ASSIGNMENT =
Below are some records; quote exactly the lines from the one that contains "Lemma jequiv_obj_set kvs1" through the one that contains "Lemma some_list_proper p", inclusive, and no others.

EXERCISE INPUT =
____________

(* ===== verification/JsonEquiv.v ===== *)
(** * JSON values up to the order of object keys

    A parsed tsconfig and the same file with its keys in another order
    are the same configuration: [JSON.parse] keeps key order, but nothing
    the generator or TypeScript reads depends on it.  [jequiv] is that
    equality: arrays element by element, objects key by key (each key
    reads, through [alist_get], equivalent values or is absent on both
    sides).  It is an [Equivalence] ([Equiv] of stdpp, written [≡]); the
    JavaScript operations of [JsValue] are [Proper] for it, and so are
    both callbacks of [TsConfig]: key order cannot change what they do.
    [jequivb] is a boolean test that implies [jequiv], for concrete
    documents. *)

From stdpp Require Import list.
From S2P Require Import Prelude JsValue TsConfig.
Local Set Warnings "-clear-no-such-hyp -register-all".

(** ** The relation *)

Inductive jequiv : jval → jval → Prop :=
| jequiv_null : jequiv JNull JNull
| jequiv_bool b : jequiv (JBool b) (JBool b)
| jequiv_num n : jequiv (JNum n) (JNum n)
| jequiv_str s : jequiv (JStr s) (JStr s)
| jequiv_arr xs ys : Forall2 jequiv xs ys → jequiv (JArr xs) (JArr ys)
| jequiv_obj kvs1 kvs2 :
    (∀ k, option_Forall2 jequiv (alist_get k kvs1) (alist_get k kvs2)) →
    jequiv (JObj kvs1) (JObj kvs2).

#[export] Instance jval_equiv : Equiv jval := jequiv.

(** Results: the same error, or equivalent values. *)
Inductive res_rel {E A} (R : relation A) : relation (result E A) :=
| res_rel_ok a b : R a b → res_rel R (Ok a) (Ok b)
| res_rel_err e : res_rel R (Err e) (Err e).

(** A boolean test for concrete documents: arrays element by element,
    every entry of the first object matched by the value the second reads
    at its key, and every key of the second read by the first. *)
Fixpoint jequivb (a b : jval) {struct a} : bool :=
  match a, b with
  | JNull, JNull => true
  | JBool x, JBool y => Bool.eqb x y
  | JNum x, JNum y => Z.eqb x y
  | JStr x, JStr y => String.eqb x y
  | JArr xs, JArr ys =>
      (fix go (xs ys : list jval) : bool :=
         match xs, ys with
         | [], [] => true
         | x :: xs', y :: ys' => jequivb x y && go xs' ys'
         | _, _ => false
         end) xs ys
  | JObj kvs1, JObj kvs2 =>
      (fix go (l : list (string * jval)) : bool :=
         match l with
         | [] => true
         | (k, v) :: l' =>
             match alist_get k kvs2 with Some w => jequivb v w | None => false end && go l'
         end) kvs1 &&
      forallb (λ kv, bool_decide (is_Some (alist_get kv.1 kvs1))) kvs2
  | _, _ => false
  end.

(** ** [jequiv] is an equivalence *)

Lemma jequiv_refl a : jequiv a a.
Proof.
  induction a as [| | | |xs IH|kvs IH] using jval_ind; constructor.
  - induction IH; by constructor.
  - intros k. destruct (alist_get k kvs) as [v|] eqn:Hk; constructor.
    apply alist_get_In in Hk. rewrite Forall_forall in IH. by apply (IH (k, v)).
Qed.

(** The value of a key of an object, with the induction hypothesis of its
    entries. *)
Lemma Forall_alist_get (P : jval → Prop) kvs k v :
  Forall (P ∘ snd) kvs → alist_get k kvs = Some v → P v.
Proof. intros HP Hk%alist_get_In. rewrite Forall_forall in HP. by apply (HP (k, v)). Qed.

Lemma jequiv_sym a b : jequiv a b → jequiv b a.
Proof.
  revert b. induction a as [|x|x|x|xs IH|kvs IH] using jval_ind;
    intros b Hab; inversion Hab as [| | | |? ys Hxy|? kvs2 Hk]; subst; clear Hab; try constructor.
  - revert ys Hxy. induction IH as [|x xs Hx IH' IHxs]; intros ys Hxy;
      inversion Hxy; subst; constructor; auto.
  - intros k. specialize (Hk k). inversion Hk as [v w Hvw Hv Hw|]; constructor.
    by apply (Forall_alist_get (λ v, ∀ b, jequiv v b → jequiv b v) kvs k v).
Qed.

Lemma jequiv_trans a b c : jequiv a b → jequiv b c → jequiv a c.
Proof.
  revert b c. induction a as [|x|x|x|xs IH|kvs IH] using jval_ind;
    intros b c Hab Hbc; inversion Hab as [| | | |? ys Hxy|? kvs2 Hk]; subst;
    inversion Hbc as [| | | |? zs Hyz|? kvs3 Hk']; subst; clear Hab Hbc; try constructor.
  - revert ys zs Hxy Hyz. induction IH as [|x xs Hx IH' IHxs]; intros ys zs Hxy Hyz;
      inversion Hxy; subst; inversion Hyz; subst; constructor; eauto.
  - intros k. specialize (Hk k). specialize (Hk' k).
    inversion Hk as [v w Hvw Hv Hw|Hv Hw]; rewrite <- Hw in Hk';
      inversion Hk' as [? u Hwu|]; subst; constructor.
    by apply (Forall_alist_get (λ v, ∀ b c, jequiv v b → jequiv b c → jequiv v c) kvs k v IH
                (eq_sym Hv) w u).
Qed.

#[export] Instance jequiv_equivalence : Equivalence jequiv.
Proof. split; red; [apply jequiv_refl|apply jequiv_sym|apply jequiv_trans]. Qed.

#[export] Instance res_rel_equivalence {E A} (R : relation A) :
  Equivalence R → Equivalence (@res_rel E A R).
Proof.
  intros HR. split.
  - intros [a|e]; constructor; reflexivity.
  - intros m1 m2 [a b Hab|e]; constructor; by symmetry.
  - intros m1 m2 m3 [a b Hab|e] H23; inversion H23; subst; constructor; by etransitivity.
Qed.

Lemma jequivb_entries kvs1 kvs2 :
  (fix go (l : list (string * jval)) : bool :=
     match l with
     | [] => true
     | (k, v) :: l' =>
         match alist_get k kvs2 with Some w => jequivb v w | None => false end && go l'
     end) kvs1 =
  forallb (λ kv, match alist_get kv.1 kvs2 with Some w => jequivb kv.2 w | None => false end) kvs1.
Proof. induction kvs1 as [|[k v] l IH]; simpl; [done|]. by rewrite IH. Qed.

Lemma jequivb_sound a b : jequivb a b = true → jequiv a b.
Proof.
  revert b. induction a as [|x|x|x|xs IH|kvs1 IH] using jval_ind;
    intros [|y|y|y|ys|kvs2] H; simpl in H; try discriminate.
  - constructor.
  - apply Bool.eqb_prop in H as ->. constructor.
  - apply Z.eqb_eq in H as ->. constructor.
  - apply String.eqb_eq in H as ->. constructor.
  - constructor. revert ys H. induction IH as [|x xs Hx _ IHxs]; intros [|y ys] H;
      try discriminate; constructor; apply andb_true_iff in H as [H1 H2]; auto.
  - rewrite jequivb_entries in H. apply andb_true_iff in H as [Hent Hback].
    rewrite forallb_forall in Hent, Hback. constructor. intros k.
    destruct (alist_get k kvs1) as [v|] eqn:Hk1.
    + pose proof (alist_get_In _ _ _ Hk1) as Hin%list_elem_of_In.
      specialize (Hent _ Hin). simpl in Hent.
      destruct (alist_get k kvs2) as [w|]; [|discriminate]. constructor.
      by apply (Forall_alist_get (λ v, ∀ b, jequivb v b = true → jequiv v b) kvs1 k v).
    + destruct (alist_get k kvs2) as [w|] eqn:Hk2; [|constructor].
      apply alist_get_In, list_elem_of_In, Hback, bool_decide_eq_true in Hk2.
      simpl in Hk2. rewrite Hk1 in Hk2. by destruct Hk2.
Qed.

(** ** The result monad respects the relations *)

Lemma res_bind_rel {E A B} (RA : relation A) (RB : relation B)
    (m1 m2 : result E A) f g :
  res_rel RA m1 m2 → (∀ a b, RA a b → res_rel RB (f a) (g b)) →
  res_rel RB (res_bind m1 f) (res_bind m2 g).
Proof. intros [a b Hab|e] Hfg; simpl; [by apply Hfg|constructor]. Qed.

Lemma res_rel_eq {E A} (m1 m2 : result E A) : res_rel eq m1 m2 ↔ m1 = m2.
Proof. split; [by intros [? ? ->|]|intros ->; destruct m2; by constructor]. Qed.

(** ** The operations of the language respect key order *)

Lemma jequiv_obj_get kvs1 kvs2 k :
  jequiv (JObj kvs1) (JObj kvs2) → option_Forall2 jequiv (alist_get k kvs1) (alist_get k kvs2).
Proof. inversion 1; subst. auto. Qed.

Lemma jequiv_obj_set kvs1 kvs2 k v1 v2 :
  jequiv (JObj kvs1) (JObj kvs2) → jequiv v1 v2 →
  jequiv (JObj (alist_set k v1 kvs1)) (JObj (alist_set k v2 kvs2)).
Proof.
  intros Hkvs Hv. constructor. intros k'. destruct (decide (k = k')) as [<-|Hne].
  - rewrite !alist_get_set_eq. by constructor.
  - rewrite !alist_get_set_ne by done. by apply jequiv_obj_get.
Qed.

#[export] Instance get_prop_proper :
  Proper (option_Forall2 jequiv ==> eq ==> res_rel (option_Forall2 jequiv)) get_prop.
Proof.
  intros o1 o2 [a b Hab|] k ? <-; [|constructor].
  inversion Hab; subst; repeat constructor. by apply jequiv_obj_get.
Qed.

#[export] Instance set_prop_proper :
  Proper (option_Forall2 jequiv ==> eq ==> jequiv ==> res_rel jequiv) set_prop.
Proof.
  intros o1 o2 [a b Hab|] k ? <- x1 x2 Hx; [|constructor].
  inversion Hab; subst; try constructor; [done|]. by apply jequiv_obj_set.
Qed.

#[export] Instance js_push_proper :
  Proper (option_Forall2 jequiv ==> jequiv ==> res_rel jequiv) js_push.
Proof.
  intros o1 o2 [a b Hab|] x1 x2 Hx; [|constructor].
  inversion Hab; subst; try constructor. constructor. apply Forall2_app; [done|by constructor].
Qed.

#[export] Instance truthy_proper : Proper (option_Forall2 jequiv ==> eq) truthy.
Proof. intros o1 o2 [a b Hab|]; [|done]. by inversion Hab. Qed.

#[export] Instance nullish_proper : Proper (option_Forall2 jequiv ==> eq) nullish.
Proof. intros o1 o2 [a b Hab|]; [|done]. by inversion Hab. Qed.

#[export] Instance strict_eq_str_proper : Proper (option_Forall2 jequiv ==> eq ==> eq) strict_eq_str.
Proof. intros o1 o2 [a b Hab|] s ? <-; [|done]. by inversion Hab. Qed.

Lemma some_list_proper p q xs ys :
  (∀ a b, jequiv a b → p a = q b) → Forall2 jequiv xs ys → some_list p xs = some_list q ys.
Proof.
  intros Hpq Hxy. induction Hxy as [|x y xs ys Hxy _ IH]; [done|]. simpl.
  rewrite (Hpq x y Hxy). destruct (q y) as [[]|]; simpl; auto.
Qed.

Lemma js_some_proper p q o1 o2 :
  (∀ a b, jequiv a b → p a = q b) → option_Forall2 jequiv o1 o2 → js_some o1 p = js_some o2 q.
Proof.
  intros Hpq [a b Hab|]; [|done].
  inversion Hab; subst; try done. by apply some_list_proper.
Qed.

Lemma isSpecReference_proper a b : jequiv a b → isSpecReference a = isSpecReference b.
Proof.
  intros Hab. apply res_rel_eq. unfold isSpecReference.
  eapply res_bind_rel; [apply get_prop_proper; by constructor|].
  intros p1 p2 Hp. rewrite (strict_eq_str_proper _ _ Hp _ _ eq_refl). by constructor.
Qed.

(** One step of a callback: the operation is [Proper], the rest follows. *)
Ltac rel_step :=
  eapply res_bind_rel;
  [ first [ apply get_prop_proper | apply set_prop_proper | apply js_push_proper ];
    try (by constructor); try done; try reflexivity
  | intros ?? ? ].

(** ** The callbacks respect key order *)

Lemma updateReferences_respects j1 j2 :
  jequiv j1 j2 → res_rel jequiv (updateReferences j1) (updateReferences j2).
Proof.
  intros Hj. unfold updateReferences. rel_step.
  match goal with H : option_Forall2 _ ?r1 ?r2 |- _ => rewrite (truthy_proper r1 r2 H) end.
  destruct (truthy _); [|by constructor].
  rel_step.
  match goal with H : option_Forall2 _ ?r1 ?r2 |- _ =>
    rewrite (js_some_proper isSpecReference isSpecReference r1 r2 isSpecReference_proper H) end.
  destruct (js_some _ _) as [[]|e]; rewrite ?bind_Ok, ?bind_Err; cbv beta iota;
    [by constructor| |constructor].
  rel_step. rel_step. by apply set_prop_proper; [constructor| |].
Qed.

Lemma addImportMetaType_respects j1 j2 :
  jequiv j1 j2 → res_rel jequiv (addImportMetaType j1) (addImportMetaType j2).
Proof.
  intros Hj. unfold addImportMetaType. rel_step. rel_step.
  match goal with H : option_Forall2 _ ?t1 ?t2 |- _ => rewrite (nullish_proper t1 t2 H) end.
  destruct (nullish _).
  - rel_step. rel_step. rel_step. by apply set_prop_proper; [constructor| |].
  - rel_step. rel_step. by apply set_prop_proper; [constructor| |].
Qed.

#[export] Instance updateReferences_proper :
  Proper ((≡) ==> res_rel (≡)) updateReferences := updateReferences_respects.

#[export] Instance addImportMetaType_proper :
  Proper ((≡) ==> res_rel (≡)) addImportMetaType := addImportMetaType_respects.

____________

RESULT FOR THIS EXERCISE =
Lemma jequiv_obj_set kvs1 kvs2 k v1 v2 :
  jequiv (JObj kvs1) (JObj kvs2) → jequiv v1 v2 →
  jequiv (JObj (alist_set k v1 kvs1)) (JObj (alist_set k v2 kvs2)).
Proof.
  intros Hkvs Hv. constructor. intros k'. destruct (decide (k = k')) as [<-|Hne].
  - rewrite !alist_get_set_eq. by constructor.
  - rewrite !alist_get_set_ne by done. by apply jequiv_obj_get.
Qed.

#[export] Instance get_prop_proper :
  Proper (option_Forall2 jequiv ==> eq ==> res_rel (option_Forall2 jequiv)) get_prop.
Proof.
  intros o1 o2 [a b Hab|] k ? <-; [|constructor].
  inversion Hab; subst; repeat constructor. by apply jequiv_obj_get.
Qed.

#[export] Instance set_prop_proper :
  Proper (option_Forall2 jequiv ==> eq ==> jequiv ==> res_rel jequiv) set_prop.
Proof.
  intros o1 o2 [a b Hab|] k ? <- x1 x2 Hx; [|constructor].
  inversion Hab; subst; try constructor; [done|]. by apply jequiv_obj_set.
Qed.

#[export] Instance js_push_proper :
  Proper (option_Forall2 jequiv ==> jequiv ==> res_rel jequiv) js_push.
Proof.
  intros o1 o2 [a b Hab|] x1 x2 Hx; [|constructor].
  inversion Hab; subst; try constructor. constructor. apply Forall2_app; [done|by constructor].
Qed.

#[export] Instance truthy_proper : Proper (option_Forall2 jequiv ==> eq) truthy.
Proof. intros o1 o2 [a b Hab|]; [|done]. by inversion Hab. Qed.

#[export] Instance nullish_proper : Proper (option_Forall2 jequiv ==> eq) nullish.
Proof. intros o1 o2 [a b Hab|]; [|done]. by inversion Hab. Qed.

#[export] Instance strict_eq_str_proper : Proper (option_Forall2 jequiv ==> eq ==> eq) strict_eq_str.
Proof. intros o1 o2 [a b Hab|] s ? <-; [|done]. by inversion Hab. Qed.

Lemma some_list_proper p q xs ys :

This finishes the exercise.